▶ Requirement
Reproduce the entries shown below only from the line with "Definition covered_sum (p" down to the line with "intros [H1 H2 H3 H4 H5]. destruct", keeping both end lines and copying each one exactly.

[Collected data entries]
_ _ _ _ _ _ _

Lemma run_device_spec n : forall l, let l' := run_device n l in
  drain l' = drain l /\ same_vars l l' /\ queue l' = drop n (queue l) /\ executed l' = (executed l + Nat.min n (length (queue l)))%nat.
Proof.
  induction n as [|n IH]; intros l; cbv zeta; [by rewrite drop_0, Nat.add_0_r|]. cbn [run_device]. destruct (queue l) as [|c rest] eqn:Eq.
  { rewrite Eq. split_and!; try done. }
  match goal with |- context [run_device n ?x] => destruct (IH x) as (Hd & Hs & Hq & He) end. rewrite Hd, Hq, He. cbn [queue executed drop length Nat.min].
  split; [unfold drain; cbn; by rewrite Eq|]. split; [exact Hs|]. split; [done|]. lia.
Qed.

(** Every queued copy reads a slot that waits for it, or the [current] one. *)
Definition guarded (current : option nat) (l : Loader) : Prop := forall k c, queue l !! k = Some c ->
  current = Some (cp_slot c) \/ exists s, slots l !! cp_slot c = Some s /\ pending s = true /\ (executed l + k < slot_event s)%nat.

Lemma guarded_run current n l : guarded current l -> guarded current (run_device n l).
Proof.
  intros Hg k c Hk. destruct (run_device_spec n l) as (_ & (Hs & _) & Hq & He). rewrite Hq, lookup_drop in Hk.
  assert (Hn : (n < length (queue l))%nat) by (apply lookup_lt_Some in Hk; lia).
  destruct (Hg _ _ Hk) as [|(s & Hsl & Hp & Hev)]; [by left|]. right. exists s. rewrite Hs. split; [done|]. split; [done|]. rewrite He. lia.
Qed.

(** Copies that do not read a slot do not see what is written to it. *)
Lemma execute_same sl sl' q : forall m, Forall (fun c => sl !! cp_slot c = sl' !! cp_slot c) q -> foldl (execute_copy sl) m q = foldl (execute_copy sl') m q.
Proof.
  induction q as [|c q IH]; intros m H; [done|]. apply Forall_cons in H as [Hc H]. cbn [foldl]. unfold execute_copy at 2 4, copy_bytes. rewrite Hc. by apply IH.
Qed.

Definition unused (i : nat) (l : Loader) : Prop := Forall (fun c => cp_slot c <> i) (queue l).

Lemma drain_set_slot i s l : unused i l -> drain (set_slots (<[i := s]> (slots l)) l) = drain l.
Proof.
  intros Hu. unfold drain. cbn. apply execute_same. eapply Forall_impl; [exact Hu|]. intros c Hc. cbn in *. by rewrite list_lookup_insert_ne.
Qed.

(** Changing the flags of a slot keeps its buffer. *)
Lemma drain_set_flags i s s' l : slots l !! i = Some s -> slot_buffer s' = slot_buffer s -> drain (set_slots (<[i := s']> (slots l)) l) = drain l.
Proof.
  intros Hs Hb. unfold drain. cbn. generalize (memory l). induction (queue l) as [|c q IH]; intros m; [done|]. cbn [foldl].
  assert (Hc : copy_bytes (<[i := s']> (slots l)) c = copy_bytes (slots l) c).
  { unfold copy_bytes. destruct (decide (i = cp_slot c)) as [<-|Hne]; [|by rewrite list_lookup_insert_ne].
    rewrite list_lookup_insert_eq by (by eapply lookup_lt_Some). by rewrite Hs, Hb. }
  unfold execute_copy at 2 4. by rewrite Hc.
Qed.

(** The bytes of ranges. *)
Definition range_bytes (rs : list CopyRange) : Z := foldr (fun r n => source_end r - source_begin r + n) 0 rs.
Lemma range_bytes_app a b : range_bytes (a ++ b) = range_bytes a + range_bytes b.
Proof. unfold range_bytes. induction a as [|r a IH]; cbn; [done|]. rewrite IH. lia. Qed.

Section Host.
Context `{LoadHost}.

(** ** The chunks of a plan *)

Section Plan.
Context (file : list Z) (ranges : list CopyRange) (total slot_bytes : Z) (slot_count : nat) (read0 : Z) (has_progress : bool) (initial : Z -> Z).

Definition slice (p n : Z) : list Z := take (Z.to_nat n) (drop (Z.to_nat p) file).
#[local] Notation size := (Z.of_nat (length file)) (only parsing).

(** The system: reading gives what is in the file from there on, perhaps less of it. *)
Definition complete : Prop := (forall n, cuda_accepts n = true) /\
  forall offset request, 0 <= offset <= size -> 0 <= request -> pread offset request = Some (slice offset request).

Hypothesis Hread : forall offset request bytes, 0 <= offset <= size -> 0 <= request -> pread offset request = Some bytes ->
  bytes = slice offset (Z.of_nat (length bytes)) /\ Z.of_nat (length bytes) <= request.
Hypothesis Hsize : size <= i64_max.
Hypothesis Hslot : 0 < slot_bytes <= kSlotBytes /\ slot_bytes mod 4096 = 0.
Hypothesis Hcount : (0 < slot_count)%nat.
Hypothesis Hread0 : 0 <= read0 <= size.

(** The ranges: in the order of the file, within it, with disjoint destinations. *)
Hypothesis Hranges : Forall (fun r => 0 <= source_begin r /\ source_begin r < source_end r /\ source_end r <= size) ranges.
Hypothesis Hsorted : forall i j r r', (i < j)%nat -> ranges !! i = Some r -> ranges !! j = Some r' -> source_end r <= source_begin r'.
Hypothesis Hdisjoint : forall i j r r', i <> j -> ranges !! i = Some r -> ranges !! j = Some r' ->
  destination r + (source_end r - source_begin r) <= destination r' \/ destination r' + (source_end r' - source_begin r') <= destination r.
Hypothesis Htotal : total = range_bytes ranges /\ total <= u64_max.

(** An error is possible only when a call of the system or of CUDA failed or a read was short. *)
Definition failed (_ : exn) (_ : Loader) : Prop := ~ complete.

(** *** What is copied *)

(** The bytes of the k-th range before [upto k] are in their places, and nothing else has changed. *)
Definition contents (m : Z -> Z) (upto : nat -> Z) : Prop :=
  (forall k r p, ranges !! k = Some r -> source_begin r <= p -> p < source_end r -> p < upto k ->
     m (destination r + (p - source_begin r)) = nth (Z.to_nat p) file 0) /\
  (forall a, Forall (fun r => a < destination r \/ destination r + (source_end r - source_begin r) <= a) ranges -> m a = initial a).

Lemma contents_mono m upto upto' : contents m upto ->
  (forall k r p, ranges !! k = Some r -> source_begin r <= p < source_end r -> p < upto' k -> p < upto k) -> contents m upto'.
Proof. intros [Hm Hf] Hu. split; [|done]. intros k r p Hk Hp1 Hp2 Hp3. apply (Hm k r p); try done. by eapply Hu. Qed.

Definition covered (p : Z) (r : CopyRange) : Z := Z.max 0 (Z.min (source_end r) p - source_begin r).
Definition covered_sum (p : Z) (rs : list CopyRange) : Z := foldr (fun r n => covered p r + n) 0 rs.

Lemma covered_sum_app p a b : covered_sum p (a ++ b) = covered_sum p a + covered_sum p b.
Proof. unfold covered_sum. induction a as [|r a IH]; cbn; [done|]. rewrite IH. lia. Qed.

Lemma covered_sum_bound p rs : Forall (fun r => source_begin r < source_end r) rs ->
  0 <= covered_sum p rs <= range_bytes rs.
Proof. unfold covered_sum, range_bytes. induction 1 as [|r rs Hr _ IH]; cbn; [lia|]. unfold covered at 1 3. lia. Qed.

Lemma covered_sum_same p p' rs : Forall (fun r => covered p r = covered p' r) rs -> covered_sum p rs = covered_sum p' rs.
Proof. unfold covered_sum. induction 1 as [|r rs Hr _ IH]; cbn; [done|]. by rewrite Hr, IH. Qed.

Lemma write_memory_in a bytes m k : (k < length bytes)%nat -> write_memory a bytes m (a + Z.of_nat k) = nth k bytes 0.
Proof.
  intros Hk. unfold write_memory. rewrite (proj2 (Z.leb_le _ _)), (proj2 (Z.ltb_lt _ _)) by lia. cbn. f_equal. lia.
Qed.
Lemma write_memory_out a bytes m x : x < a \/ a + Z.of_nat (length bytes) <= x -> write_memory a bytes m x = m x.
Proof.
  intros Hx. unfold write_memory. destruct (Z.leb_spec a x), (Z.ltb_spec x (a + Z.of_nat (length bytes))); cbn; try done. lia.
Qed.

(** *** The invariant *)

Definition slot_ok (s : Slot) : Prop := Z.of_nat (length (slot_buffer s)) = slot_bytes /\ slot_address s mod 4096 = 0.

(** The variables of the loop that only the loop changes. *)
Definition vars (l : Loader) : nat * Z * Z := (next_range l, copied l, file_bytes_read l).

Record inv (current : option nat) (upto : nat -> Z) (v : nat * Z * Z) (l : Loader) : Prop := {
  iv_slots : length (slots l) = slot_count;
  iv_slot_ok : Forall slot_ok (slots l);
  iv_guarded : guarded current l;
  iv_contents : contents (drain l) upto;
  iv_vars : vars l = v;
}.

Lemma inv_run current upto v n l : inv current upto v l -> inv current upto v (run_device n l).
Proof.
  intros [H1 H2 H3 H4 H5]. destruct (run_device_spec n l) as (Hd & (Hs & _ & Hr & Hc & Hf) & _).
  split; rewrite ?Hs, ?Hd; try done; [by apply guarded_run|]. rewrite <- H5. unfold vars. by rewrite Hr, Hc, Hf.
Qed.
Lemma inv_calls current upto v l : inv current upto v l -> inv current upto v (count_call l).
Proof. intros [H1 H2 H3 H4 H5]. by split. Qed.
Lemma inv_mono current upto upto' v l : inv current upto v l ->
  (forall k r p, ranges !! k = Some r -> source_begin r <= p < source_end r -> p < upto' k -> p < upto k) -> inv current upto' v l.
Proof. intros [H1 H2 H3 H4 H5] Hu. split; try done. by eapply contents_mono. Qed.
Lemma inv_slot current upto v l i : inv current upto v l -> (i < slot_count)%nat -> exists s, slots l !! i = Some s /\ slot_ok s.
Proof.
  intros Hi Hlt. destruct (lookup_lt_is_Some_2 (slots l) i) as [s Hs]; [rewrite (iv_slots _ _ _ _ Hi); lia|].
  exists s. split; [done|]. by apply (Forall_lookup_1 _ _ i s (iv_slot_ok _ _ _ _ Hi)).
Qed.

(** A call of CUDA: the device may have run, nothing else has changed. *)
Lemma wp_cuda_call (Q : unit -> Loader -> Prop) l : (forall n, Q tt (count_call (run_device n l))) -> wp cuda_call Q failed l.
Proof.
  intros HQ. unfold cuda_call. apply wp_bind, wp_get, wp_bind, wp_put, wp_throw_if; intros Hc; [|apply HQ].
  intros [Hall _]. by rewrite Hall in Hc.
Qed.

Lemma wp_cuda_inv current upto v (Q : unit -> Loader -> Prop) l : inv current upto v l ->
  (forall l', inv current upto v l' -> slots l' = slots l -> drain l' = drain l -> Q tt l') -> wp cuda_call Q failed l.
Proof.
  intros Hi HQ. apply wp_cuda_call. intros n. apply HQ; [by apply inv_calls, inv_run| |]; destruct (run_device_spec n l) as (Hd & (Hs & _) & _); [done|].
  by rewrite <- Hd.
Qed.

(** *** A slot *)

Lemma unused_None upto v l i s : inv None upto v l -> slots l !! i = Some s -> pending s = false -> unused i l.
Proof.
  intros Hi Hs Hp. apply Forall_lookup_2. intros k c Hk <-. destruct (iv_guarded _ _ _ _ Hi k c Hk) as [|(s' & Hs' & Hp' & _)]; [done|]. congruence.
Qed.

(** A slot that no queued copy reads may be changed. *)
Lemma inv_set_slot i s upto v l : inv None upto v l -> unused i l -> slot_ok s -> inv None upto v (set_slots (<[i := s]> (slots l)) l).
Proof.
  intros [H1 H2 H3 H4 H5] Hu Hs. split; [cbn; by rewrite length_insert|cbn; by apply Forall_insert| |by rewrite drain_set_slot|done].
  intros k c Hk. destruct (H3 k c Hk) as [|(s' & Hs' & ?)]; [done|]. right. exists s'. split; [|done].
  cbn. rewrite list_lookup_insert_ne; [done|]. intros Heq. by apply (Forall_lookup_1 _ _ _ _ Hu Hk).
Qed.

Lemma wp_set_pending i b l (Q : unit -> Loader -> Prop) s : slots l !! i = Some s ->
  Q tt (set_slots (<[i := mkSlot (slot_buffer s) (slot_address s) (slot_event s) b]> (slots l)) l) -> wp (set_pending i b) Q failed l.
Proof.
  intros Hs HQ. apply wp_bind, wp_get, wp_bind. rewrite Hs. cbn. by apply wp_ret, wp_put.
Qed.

_ _ _ _ _ _ _

▶ Your response
Definition covered_sum (p : Z) (rs : list CopyRange) : Z := foldr (fun r n => covered p r + n) 0 rs.

Lemma covered_sum_app p a b : covered_sum p (a ++ b) = covered_sum p a + covered_sum p b.
Proof. unfold covered_sum. induction a as [|r a IH]; cbn; [done|]. rewrite IH. lia. Qed.

Lemma covered_sum_bound p rs : Forall (fun r => source_begin r < source_end r) rs ->
  0 <= covered_sum p rs <= range_bytes rs.
Proof. unfold covered_sum, range_bytes. induction 1 as [|r rs Hr _ IH]; cbn; [lia|]. unfold covered at 1 3. lia. Qed.

Lemma covered_sum_same p p' rs : Forall (fun r => covered p r = covered p' r) rs -> covered_sum p rs = covered_sum p' rs.
Proof. unfold covered_sum. induction 1 as [|r rs Hr _ IH]; cbn; [done|]. by rewrite Hr, IH. Qed.

Lemma write_memory_in a bytes m k : (k < length bytes)%nat -> write_memory a bytes m (a + Z.of_nat k) = nth k bytes 0.
Proof.
  intros Hk. unfold write_memory. rewrite (proj2 (Z.leb_le _ _)), (proj2 (Z.ltb_lt _ _)) by lia. cbn. f_equal. lia.
Qed.
Lemma write_memory_out a bytes m x : x < a \/ a + Z.of_nat (length bytes) <= x -> write_memory a bytes m x = m x.
Proof.
  intros Hx. unfold write_memory. destruct (Z.leb_spec a x), (Z.ltb_spec x (a + Z.of_nat (length bytes))); cbn; try done. lia.
Qed.

(** *** The invariant *)

Definition slot_ok (s : Slot) : Prop := Z.of_nat (length (slot_buffer s)) = slot_bytes /\ slot_address s mod 4096 = 0.

(** The variables of the loop that only the loop changes. *)
Definition vars (l : Loader) : nat * Z * Z := (next_range l, copied l, file_bytes_read l).

Record inv (current : option nat) (upto : nat -> Z) (v : nat * Z * Z) (l : Loader) : Prop := {
  iv_slots : length (slots l) = slot_count;
  iv_slot_ok : Forall slot_ok (slots l);
  iv_guarded : guarded current l;
  iv_contents : contents (drain l) upto;
  iv_vars : vars l = v;
}.

Lemma inv_run current upto v n l : inv current upto v l -> inv current upto v (run_device n l).
Proof.
  intros [H1 H2 H3 H4 H5]. destruct (run_device_spec n l) as (Hd & (Hs & _ & Hr & Hc & Hf) & _).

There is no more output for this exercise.